Diese Entscheidung enthält keinen zur Veröffentlichung bestimmten Leitsatz.
Gründe:

Die Kläger, deren Kinder die A O1 besuchen, verfolgen mit der Klage die Herabsetzung einer über 30 %igen Schulgelderhöhung, die ihrer Meinung nach unbillig im Sinne des § 315 BGB und deshalb zurückzuzahlen sei, weil das bei Beginn des Schulvertragsverhältnisses gegebene Äquivalenzverhältnis zwischen Ausbildung und Schulgeld nicht gewahrt sei.

Die Kläger machen insbesondere geltend, sie seien von einer langfristigen, die gesamte Schulausbildung der Kinder betreffenden Bindung ausgegangen, was bei der Festsetzung des Schulgeldes nach billigem Ermessen zu berücksichtigen sei.

Die Festsetzung des Schulgeldes ist, wie ausdrücklich in den Aufnahmeanträgen vorgesehen, durch den obersten Rat der europäischen Schulen für diese Schulen in mehreren europäischen Ländern einheitlich und ohne nähere Begründung erfolgt.

Die Einrichtung europäischer Schulen, deren Besuch nur für die Kinder der Bediensteten der Gemeinschaft ohne Schulgeldzahlung möglich ist, beruht auf einer zwischen den Mitgliedern der EG getroffenen Vereinbarung über die Satzung der europäischen Schulen (Bl. 24 f.) auf deren Inhalt Bezug genommen wird. Nach Artikel 24 der Satzung wird der Haushalt der Schulen finanziert durch die Beiträge der Mitgliedsstaaten, den Beitrag der europäischen Gemeinschaften und unter anderem auch durch die Einnahmen der Schulen, insbesondere das Schulgeld, das den Eltern der Schüler, die nicht Bedienstete der Gemeinschaft sind, auf Beschluss des obersten Rates auferlegt wird. Gemäß Artikel 27 der Satzung wird eine Beschwerdekammer eingesetzt, die u.a. bei Streitigkeiten, die die Anwendung dieser Vereinbarung auf die darin genannten Personen betreffen und sich auf die Rechtmäßigkeit einer vom obersten Rat getroffenen und sie beschwerenden Entscheidung beziehen, die erst - und letztinstanzlich ausschließliche Zuständigkeit habe. Bei finanziellen Streitigkeiten hat die Beschwerdekammer die Befugnis zu unbeschränkter Ermessensnachprüfung. Die Voraussetzungen für ein Verfahren der Beschwerdekammer und die entsprechenden Durchführungsbestimmungen sind in den Beschäftigungsbedingungen für das Lehrpersonal und der Regelung für die Lehrbeauftragten oder der allgemeinen Schulordnung festgelegt. In Artikel 27 Abs. 7 heißt es: " Andere Streitigkeiten, bei denen die Schulen Partei sind, unterliegen der Zuständigkeit der nationalen Gerichte."
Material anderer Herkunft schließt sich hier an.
(** X14. The serials that a batch reports as failed are serials of that
    batch.  When the batch was given canonical serials, the failed ones,
    joined by newlines in any order (the text that [handle_failed_queries]
    leaves in the input box), are parsed back as exactly that list, with no
    warning. *)
Theorem failed_serials_reparse `{Formatter} (serials : list string)
    (net : nat → nat → response) (io : nat → write_outcome)
    (schedule : list action) (st : app) (failed : list string) :
  cache_ok st →
  Forall (λ s, canonical s = true) serials →
  failed ≡ₚ elements (failed_serials (run serials net io schedule st)) →
  Forall (λ k, k ∈ serials) failed ∧
  parse_report (join_lines failed) = mkParsed failed [] [].
Proof.
  intros Hc Hcanon Hperm.
  assert (Hinv : (λ b, futures_ok serials b ∧
                       ∀ k, k ∈ failed_serials b → k ∈ serials)
                   (run serials net io schedule st)).
  { apply run_invariant.
    - split.
      + split; [apply length_replicate|]. split; [done|].
        intros j k res _ Hj. simpl in Hj.
        apply lookup_replicate in Hj as [? _]. done.
      + intros k Hk. simpl in Hk. set_solver.
    - intros b b' [Hok Hsub] Hstep.
      split; [by eapply futures_ok_step|by eapply failed_step]. }
  destruct Hinv as [_ Hsub].
  assert (Hin : Forall (λ k, k ∈ serials) failed).
  { apply Forall_forall. intros k Hk. apply Hsub.
    rewrite Hperm in Hk. by apply elem_of_elements. }
  split; [done|]. apply parse_report_joined.
  - apply Forall_forall. intros k Hk. rewrite Forall_forall in Hin, Hcanon.
    by apply Hcanon, Hin.
  - rewrite Hperm. apply NoDup_elements.
Qed.

Lemma failed_serials_reparse_witness :
  let failed := elements (failed_serials
                  (run ["PF100001"; "PF100002"]
                     (λ i _, match i with 0 => timeout | _ => found 30 end)
                     (λ _, Written) (one_by_one 2) (initial NoFile))) in
  Forall (λ k, k ∈ ["PF100001"; "PF100002"]) failed ∧
  parse_report (join_lines failed) = mkParsed failed [] [].
Proof.
  apply (failed_serials_reparse ["PF100001"; "PF100002"]
           (λ i _, match i with 0 => timeout | _ => found 30 end)
           (λ _, Written) (one_by_one 2) (initial NoFile)).
  - intros k l Hk. discriminate Hk.
  - repeat constructor.
  - reflexivity.
Defined.

(** ** No serial is lost *)

Lemma tagged_extends (st st' : app) (l : loc) :
  extends st st' → tagged st l → tagged st' l.
Proof.
  intros Hext (r & Hr & Htag). destruct (Hext l r Hr) as (r' & Hr' & Hcore).
  exists r'. split; [done|]. by rewrite (same_core_success r r' Hcore).
Qed.

Lemma step_cache_found `{Formatter} serials io (b b' : batch) :
  step_spec serials io b b' →
  query_cache (bapp b') = query_cache (bapp b) ∨
  ∃ k r,
    query_cache (bapp b') =
      dict_set k (length (heap (bapp b))) (query_cache (bapp b)) ∧
    heap (bapp b') = heap (bapp b) ++ [r] ∧ is_success r = Some true.
Proof.
  destruct 1 as [| | |i k l st' Hi Hk Hf| | |i l r k _ Hr Hok Hk|]; simpl;
    try (by left); try (left; apply display_frame).
  - inversion Hf; subst; simpl; [|by left]. right. by eexists _, _.
  - left.
    destruct (checkpoint_frame io (S (completed b))
      (set_results (dict_set k l
         (query_results (_update_result_display l (bapp b))))
         (_update_result_display l (bapp b)))) as (_ & -> & _).
    apply display_frame.
Qed.

Lemma all_tagged_step `{Formatter} serials io (b b' : batch) :
  step_spec serials io b b' → all_tagged b → all_tagged b'.
Proof.
  intros Hstep [Hcache Hfut].
  pose proof (step_extends _ _ _ _ Hstep) as Hext.
  split.
  - intros k l Hget.
    destruct (step_cache_found _ _ _ _ Hstep)
      as [Hsame|(k0 & r & Hset & Hheap & Hok)].
    + rewrite Hsame in Hget. eapply tagged_extends; [done|]. by eapply Hcache.
    + rewrite Hset in Hget. destruct (decide (k0 = k)) as [->|Hne].
      * rewrite dict_get_set_eq in Hget. injection Hget as <-.
        exists r. rewrite Hheap. split; [by apply list_lookup_middle|].
        rewrite Hok. by eexists.
      * rewrite dict_get_set_ne in Hget by done.
        eapply tagged_extends; [done|]. by eapply Hcache.
  - intros j l Hj.
    assert (Hold : futures b !! j = Some (Done (Some l)) → tagged (bapp b') l).
    { intros Hj'. eapply tagged_extends; [done|]. by eapply Hfut. }
    destruct Hstep as [|i s l0 Hi Hs Hget|i s Hi Hs Hget|i s l0 st' Hi Hs Hfetch
                     |i Hi|i l0 Hi|i l0 r k0 Hi Hr Hok' Hk0|i l0 r k0 Hi Hr Hok' Hk0];
      cbn [futures set_future set_app bapp] in *; try by apply Hold.
    all: destruct (decide (j = i)) as [->|Hne];
      [rewrite list_lookup_insert_eq in Hj by (by eapply lookup_lt_Some)
      |rewrite list_lookup_insert_ne in Hj by done; by apply Hold].
    all: try done.
    + injection Hj as <-. by eapply Hcache.
    + injection Hj as <-.
      inversion Hfetch as [|evs doc n Hevs Hok|evs msg n Hevs]; subst; simpl;
        eexists; (split; [by apply list_lookup_middle|]).
      * rewrite Hok. by eexists.
      * by eexists.
Qed.

Lemma step_ok_spec `{Formatter} serials io (b b' : batch) :
  step_ok serials io b b' → step_spec serials io b b'.
Proof.
  destruct 1; [apply StepIdle|done|by eapply StepCollectStore
              |by eapply StepCollectFail].
Qed.

(** A worker step leaves the count, the failed set and the collected
    futures as they are. *)
Lemma worker_step `{Formatter} serials net io (b : batch) (a : action) :
  match a with
  | Collect _ => True
  | _ =>
      failed_serials (step serials net io b a) = failed_serials b ∧
      ∀ j, futures (step serials net io b a) !! j = Some Collected →
           futures b !! j = Some Collected
  end.
Proof.
  assert (Hins : ∀ i f (b0 : batch), futures b0 = futures b →
            futures b !! i ≠ Some Collected → f ≠ Collected → ∀ j,
            <[i := f]> (futures b0) !! j = Some Collected →
            futures b !! j = Some Collected).
  { intros i f b0 -> Hi Hf j. destruct (decide (j = i)) as [->|Hne].
    - destruct (decide (i < length (futures b))).
      + rewrite list_lookup_insert_eq by done. congruence.
      + rewrite list_insert_ge by lia. done.
    - by rewrite list_lookup_insert_ne. }
  destruct a as [i|i|i]; [| |done]; simpl.
  - destruct (futures b !! i) as [[| |?|]|] eqn:Hi; try done.
    destruct (serials !! i); [|done]. destruct (can_begin _ _); [|done].
    destruct (dict_get _ _); (split; [done|]); cbn [futures set_future];
      apply (Hins i _ b); congruence.
  - destruct (futures b !! i) as [[| |?|]|] eqn:Hi; try done.
    destruct (serials !! i); [|done].
    destruct (fetch_loop _ _ _ _ _ _) as [res st'].
    split; [done|]. cbn [futures set_future set_app].
    apply (Hins i _ b); congruence.
Qed.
Die von den Klägern angerufene Beschwerdekammer hat ihre Zuständigkeit verneint, weil eine Beschwerde gegen Schulgeldentscheidungen des Obersten Rats nicht ausdrücklich in der Schulordnung vorgesehen ist (Bl.57). Es sei im Übrigen festzustellen, dass die Beschwerdeführer selbst vortragen, das zwischen ihnen und der Europäischen Schule bestehende Rechtsverhältnis sei privatrechtlich und unterliege dem deutschen Zivilrecht.

Die Beklagte hat zunächst nicht zur Sache Stellung genommen, sondern lediglich das Fehlen der deutschen Gerichtsbarkeit gerügt und die Vereinbarung eines privaten Schiedsgerichts angeregt, dieses Angebot aber nicht aufrechterhalten und vorgetragen, der Generalsekretär der europäischen Schulen werde dem obersten Rat einen Vorschlag zur Ergänzung der allgemeinen Schulordnung dahin vorlegen, dass die verfahrensrechtlichen Voraussetzungen für die Durchführung eines Verfahrens vor der Beschwerdekammer gemäß Artikel 27 Abs. 2, 2. Unterabsatz der Satzung geschaffen werde. Nachdem es zu der beabsichtigten Regelung der von der Beschwerdekammer vermissten verfahrensrechtlichen Voraussetzungen nicht kam und das Verfahren fortgesetzt wurde, beantragte die Beklagte, vorab durch Zwischenurteil über das Bestehen der deutschen Gerichtsbarkeit zu entscheiden.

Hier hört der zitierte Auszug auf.